German Potato Salad
By Russ
I dice the potatoes before cooking so then I don't have to cut them when they are cooked. They keep their shape better that way. I also use bacon bits instead of frying bacon. I mixed it for awhile with the onions just enough to heat them. To keep it warm I put it in a slow cooker on warm until ready to serve.

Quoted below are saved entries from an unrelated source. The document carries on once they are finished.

Lemma advance_phase_ends P close st record facts :
  ends_on P close ->
  (forall phase retries retry_at st2,
     next_phase record (fa_observation (exhausted context record facts)) = (phase, retries) ->
     let updated := observed_record record (exhausted context record facts) phase retries retry_at in
     block_target (replace_record st updated) updated = Ok st2 -> P st2) ->
  ends (advance_phase close st context record facts).
Proof.
  intros G H. unfold advance_phase. destruct (next_phase _ _) as [phase retries] eqn:N.
  apply ends_bind.
  { destruct (_ && _); [|done]. apply ends_bind; [apply retry_delay_ends|done]. }
  intros retry_at _. apply ends_bind; [apply owner_signals_ends|]. intros signals _.
  destruct (bool_decide (phase = RQ_COMPLETED)); [|done].
  apply ends_bind; [apply block_target_ends|]. intros st2 B.
  apply ends_bind; [apply complete_decision_ends|]. intros completion _.
  destruct (negb _); [|done]. apply ends_bind; [|done].
  eapply cancel_fold_ends; [exact G|]. cbn. by eapply H.
Qed.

You can also eat it cold but it has more flavour if it is warm.
Ingredients
- 2 lbs. potatoes - peeled and quartered
- 3/4 tsp. salt
- 1/8 tsp pepper
- 6 bacon slices, diced
- 1 Cup chopped onion
- 1 1/2 Tbsp granulated sugar
- 1 Tbsp. all purpose flour
- 1/2 tsp. dry mustard
- 1/8 tsp salt
- 1/2 Cup milk
- 1 1/2 Tbsp white vinegar
Details
Servings 4
Preparation
Step 1
Cook potatoes in water in large saucepan until tender. Drain. Add first amount of salt and pepper. Toss together well. Cover to keep warm. Saute bacon in frying pan for 3 to 4 minutes. Add onion and fry until onion is golden. Drain. Stir into potato. Cover to keep warm. Mix sugar, flour, mustard and second amount of salt in small saucepan. Stir in milk and vinegar until smooth. Heat and stir until boiling and thickened. Pour over potato mixture. Toss gently to coat.